1984 Mercedes Unimog spray truck | Trade Me

Cheers
Pete

----------


## ZG47

> Oops 4.5 tonnes or 7.5 glw. 3.5 tonnes was my Fathers shitty little light commercial that I used for deliveries. No the 1700/1300 refers to the Hp rating of the motor if I remember? possibly turbo/non turbo respectively (cant be bothered googling). I am sure the NZ army ones that we drove were the non turbo 1300 type.


The ambulances were all U1300, i.e. nonturbo, shorter and lower to the ground with smaller wheels and reduced wading depth.

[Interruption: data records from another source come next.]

(** Rebuild [wf] when the runs keep their identifying columns: the other
    tables are given explicitly. *)
Lemma wf_change d d' :
  wf d ->
  db_used d ⊆ db_used d' -> (forall k, is_Some (db_versions d !! k) -> is_Some (db_versions d' !! k)) ->
  (forall k, is_Some (db_runs d !! k) -> is_Some (db_runs d' !! k)) ->
  (forall i r, db_runs d' !! i = Some r -> run_ok d i r \/ run_ok d' i r) ->
  (forall i s, db_steps d' !! i = Some s -> step_ok d i s \/ step_ok d' i s) ->
  (forall tr, tr ∈ db_transitions d' -> tr ∈ db_transitions d \/ is_Some (db_runs d' !! tr_RunID tr)) ->
  one_live (db_steps d') ->
  (forall i j r t, db_runs d' !! i = Some r -> db_runs d' !! j = Some t -> same_run_key r t = true -> i = j) ->
  wf d'.
Proof.
  intros [Hr Hs Ht Hl Hk] Hu Hv Hrs Hr' Hs' Ht' Hl' Hk'. constructor; [| | |done..].
  - intros i r Hi. destruct (Hr' i r Hi); [by eapply run_ok_mono | done].
  - intros i s Hi. destruct (Hs' i s Hi); [by eapply step_ok_mono | done].
  - intros tr Hi. destruct (Ht' tr Hi); [apply Hrs; auto | done].
Qed.

Lemma run_ok_row d i r r' :
  run_ok d i r -> run_ID r' = run_ID r -> run_JourneyVersionID r' = run_JourneyVersionID r -> run_ok d i r'.
Proof. intros [? ? ?] E1 E2. split; [congruence | done | by rewrite E2]. Qed.

(** A changed run row with its identifying columns intact. *)
Lemma runs_changed d id r r' i x :
  wf d -> db_runs d !! id = Some r -> <[id := r']> (db_runs d) !! i = Some x ->
  run_ID r' = run_ID r -> run_JourneyVersionID r' = run_JourneyVersionID r -> run_ok d i x.
Proof.
  intros Hw Hid Hi E1 E2. apply lookup_insert_Some in Hi as [[<- <-]|[_ Hi]]; [|by apply Hw].
  eapply run_ok_row; [by apply Hw | done..].
Qed.

Lemma step_defaults_fields now s :
  step_RunID (step_defaults now s) = step_RunID s /\ step_NodeID (step_defaults now s) = step_NodeID s /\
  step_TenantID (step_defaults now s) = step_TenantID s /\ step_Attempts (step_defaults now s) = step_Attempts s.
Proof. unfold step_defaults. repeat case_match; done. Qed.

Lemma step_defaults_set now s :
  step_Kind s <> "" -> step_Status s <> "" ->
  step_Kind (step_defaults now s) = step_Kind s /\ step_Status (step_defaults now s) = step_Status s.
Proof.
  intros Hk Hs. apply seqb_false in Hk. apply seqb_false in Hs.
  unfold step_defaults. rewrite Hs, Hk. by case_match.
Qed.

Lemma step_defaults_new now r n k at_ :
  k <> "" -> step_Kind (step_defaults now (JNodes.new_step r n k at_)) = k /\
  step_Status (step_defaults now (JNodes.new_step r n k at_)) = "pending".
Proof. intros Hk. apply seqb_false in Hk. unfold step_defaults. simpl. rewrite Hk. case_match; done. Qed.

(** The step that follows a move. *)
Lemma move_next g n r0 r' next tr :
  move g n r0 r' next tr ->
  match next with
  | Some s => step_RunID s = run_ID r0 /\ step_TenantID s = run_TenantID r0 /\ step_NodeID s = run_CurrentNodeID r' /\
              step_Attempts s = 0 /\ step_Kind s ∈ step_kinds /\
              forall now, step_Status (step_defaults now s) = "pending" /\
                step_Kind (step_defaults now s) = step_Kind s
  | None => run_Status r' = "completed"
  end.
Proof.
  intros [t at_ _ _ _ Hc -> _|at_ _ _ Hc -> _ _|_ _ -> Hs]; [..|done]; repeat split; simpl; try congruence;
    try (by apply step_defaults_new); set_solver.
Qed.

(** Discharge the parts of [wf_change] that do not change. *)
Ltac unchanged Hw :=
  try solve [ apply Hw | intros; left; by apply (wf_run _ Hw) | intros; left; by apply (wf_step _ Hw)
            | intros; by left | intros; by apply insert_is_Some ].

Lemma wf_book d intents used : wf d -> db_used d ⊆ used -> wf (set_intents intents (set_used used d)).
Proof. intros Hw Hu. apply (wf_change d); simpl; auto; unchanged Hw. Qed.

Lemma wf_env d f locked now : wf d -> wf (set_env f locked now d).
Proof.
  intros Hw. apply (wf_change d); simpl; auto; unchanged Hw.
  intros k [v Hv]. rewrite lookup_fmap, Hv. by eexists.
Qed.

Lemma wf_steps d m :
  wf d -> (forall i s, m !! i = Some s -> step_ok d i s) -> one_live m -> wf (set_steps m d).
Proof. intros Hw Hs Hl. apply (wf_change d); simpl; auto; unchanged Hw. Qed.

Lemma wf_step_update d id s s' :
  wf d -> db_steps d !! id = Some s -> same_slot s s' -> 0 <= step_Attempts s' <= 10 -> step_Status s' ∈ step_statuses ->
  (live s' = true -> no_live (step_RunID s) (delete id (db_steps d))) ->
  (step_Status s' = "processing" -> is_Some (step_LockedUntil s')) ->
  wf (set_steps (<[id := s']> (db_steps d)) d).
Proof.
  intros Hw Hs Hsl Ha Hst Hlv Hle. apply wf_steps; [done| |].
  - intros i x Hi. apply lookup_insert_Some in Hi as [[<- <-]|[_ Hi]]; [|by apply Hw].
    eapply step_ok_update; [by apply Hw | done..].
  - apply one_live_insert; [exact (wf_live d Hw)|]. by rewrite (same_slot_run _ _ Hsl).
Qed.

Lemma wf_bury d now : wf d -> wf (set_steps (bury_step now <$> db_steps d) d).
Proof.
  intros Hw. apply wf_steps; [done| |].
  - intros i x (s & <- & Hi)%lookup_fmap_Some. by apply step_ok_bury, Hw.
  - apply one_live_fmap; [exact (wf_live d Hw) | apply bury_live | intros s0; apply same_slot_run, bury_slot].
Qed.

Lemma wf_cancel d id r tenant now :
  wf d -> db_runs d !! id = Some r ->
  wf (set_steps (canceled_steps tenant id (db_steps d)) (set_runs (<[id := canceled_row now r]> (db_runs d)) d)).
Proof.
  intros Hw Hr. apply (wf_change d); simpl; auto; unchanged Hw.
  - intros i x Hi. left. by eapply (runs_changed d id r).
  - intros i x Hi. left. apply map_lookup_filter_Some in Hi as [Hi _]. by apply Hw.
  - eapply one_live_sub; [exact (wf_live d Hw) | apply map_filter_subseteq].
  - eapply keys_update; [exact (wf_keys d Hw) | done | done].
Qed.

Lemma fresh_step_row d i now s :
  i ∉ db_used d -> is_Some (db_runs d !! step_RunID s) -> step_Attempts s = 0 -> step_Status s = "pending" ->
  step_Kind s ∈ step_kinds -> forall d', i ∈ db_used d' -> (forall k, is_Some (db_runs d !! k) -> is_Some (db_runs d' !! k)) ->
  step_ok d' i (step_row i now s).
Proof. intros Hi Hr Ha Hs Hk d' Hi' Hrs. split; simpl; auto; [lia | rewrite Hs; set_solver | by rewrite Hs]. Qed.

Lemma wf_advance d id r sid s r0 r' now next tr g n i :
  wf d -> db_runs d !! id = Some r -> db_steps d !! sid = Some s -> step_RunID s = id ->
  step_Status s = "processing" -> same_run r0 r -> tr_RunID tr = id -> move g n r0 r' next tr -> i ∉ db_used d ->
  wf (set_used ({[i]} ∪ db_used d)
       (set_transitions (db_transitions d ++ [tr])
         (set_steps (add_next i now next (<[sid := complete_step now s]> (db_steps d)))
           (set_runs (<[id := advance_row r' now r]> (db_runs d)) d)))).
Proof.
  intros Hw Hr Hs Hid Hst (Hsr & _) Htr Hm Hi. apply move_next in Hm.
  assert (Hlv : live s = true) by (unfold live; by rewrite Hst).
  assert (Hcl : one_live (<[sid := complete_step now s]> (db_steps d))).
  { apply one_live_insert; [exact (wf_live d Hw) | discriminate]. }
  assert (Hc : forall j x, <[sid := complete_step now s]> (db_steps d) !! j = Some x -> step_ok d j x).
  { intros j x Hj. apply lookup_insert_Some in Hj as [[<- <-]|[_ Hj]]; [|by apply Hw].
    eapply step_ok_update; [by apply Hw | done | exact (sk_attempts _ _ _ (wf_step d Hw _ _ Hs)) | simpl; set_solver | done]. }
  assert (Hrid : run_ID r = id) by exact (rk_id _ _ _ (wf_run d Hw _ _ Hr)).
  apply (wf_change d); simpl; auto; unchanged Hw; [set_solver|..].
  - intros j x Hj. left. by eapply (runs_changed d id r).
  - intros j x Hj. destruct next as [nx|]; simpl in Hj; [|by left; apply Hc].
    apply lookup_insert_Some in Hj as [[<- <-]|[_ Hj]]; [right|by left; apply Hc].
    destruct Hm as (Hnr & _ & _ & Hna & Hnk & Hns). destruct (step_defaults_fields now nx) as (Er & _ & _ & Ea).
    apply (fresh_step_row d); simpl; auto using insert_is_Some; [|congruence|by apply Hns| |set_solver].
    { rewrite Er, Hnr, <- Hsr, Hrid. by eexists. } by destruct (Hns now) as [_ ->].
  - intros x [Hx|Hx%list_elem_of_singleton]%elem_of_app; [by left | right]. rewrite Hx, Htr, lookup_insert_eq. by eexists.
  - destruct next as [nx|]; simpl; [|done]. apply one_live_insert; [done|]. intros _ j x Hj Hjr.
    apply lookup_delete_Some in Hj as [_ Hj]. destruct Hm as (Hnr & _). 
    destruct (step_defaults_fields now nx) as (Er & _). simpl in Hjr. rewrite Er, Hnr, <- Hsr, Hrid in Hjr.
    apply lookup_insert_Some in Hj as [[_ <-]|[Hne Hj]]; [done|].
    destruct (live x) eqn:Ex; [|done]. exfalso. apply Hne. eapply (wf_live d Hw sid j s x); congruence.
  - eapply keys_update; [exact (wf_keys d Hw) | done | done].
Qed.

Lemma wf_resolve d id r succ now tr i :
  wf d -> db_runs d !! id = Some r -> tr_RunID tr = id -> i ∉ db_used d ->
  no_live id (finish_timeout id now <$> db_steps d) ->
  wf (set_used ({[i]} ∪ db_used d)
       (set_transitions (db_transitions d ++ [tr])
         (set_steps (<[i := step_row i now (event_step id (run_TenantID r) succ now)]>
                       (finish_timeout id now <$> db_steps d))
           (set_runs (<[id := resolved_row succ now r]> (db_runs d)) d)))).
Proof.
  intros Hw Hr Htr Hi Hnl.
  apply (wf_change d); simpl; auto; unchanged Hw; [set_solver|..].
  - intros j x Hj. left. by eapply (runs_changed d id r).
  - intros j x Hj. apply lookup_insert_Some in Hj as [[<- <-]|[_ Hj]].
    + right. apply (fresh_step_row d); simpl; auto using insert_is_Some; set_solver.
    + left. apply lookup_fmap_Some in Hj as (s & <- & Hj). by apply step_ok_finish, Hw.
  - intros x [Hx|Hx%list_elem_of_singleton]%elem_of_app; [by left | right]. rewrite Hx, Htr, lookup_insert_eq. by eexists.
  - apply one_live_insert.
    + apply one_live_fmap; [exact (wf_live d Hw) | apply finish_live | intros s0; apply same_slot_run, finish_slot].
    + intros _ j x Hj. apply lookup_delete_Some in Hj as [_ Hj]. intros Hr2. exact (Hnl j x Hj Hr2).
  - eapply keys_update; [exact (wf_keys d Hw) | done | done].
Qed.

The 1300 was nicer to drive at low speeds because the turbo on the 1700 always seems to kick in as you go over a bump, inducing a bit of unnecessary rock and roll.

----------


## veitnamcam

Russians have the coolest trucks

https://www.youtube.com/watch?v=1OA_aSe7Mxo

----------


## P38

> Russians have the coolest trucks
> 
> https://www.youtube.com/watch?v=1OA_aSe7Mxo


Nice one VC

Shit I'd hate to pay for one of those tyres let alone all 16 of them.

Don't think Tony's Tyre Service would fit those for free.

Cheers
Pete

----------


## Keltic_Kiwi

OK screw the Unimog going to go for one of these

https://youtu.be/lz98ljTiotw

----------


## Nibblet

> Russians have the coolest trucks
> 
> https://www.youtube.com/watch?v=1OA_aSe7Mxo


Pfft, nothing my 80 series couldn't handle  :Grin:  :Wtfsmilie:

----------


## Barefoot

> Pfft, nothing my 80 series couldn't handle


Once you loaded onto the back of the truck that is . . .

----------


## nzvermin

There are a pile of mogs at Trentham being prepped for sale.

----------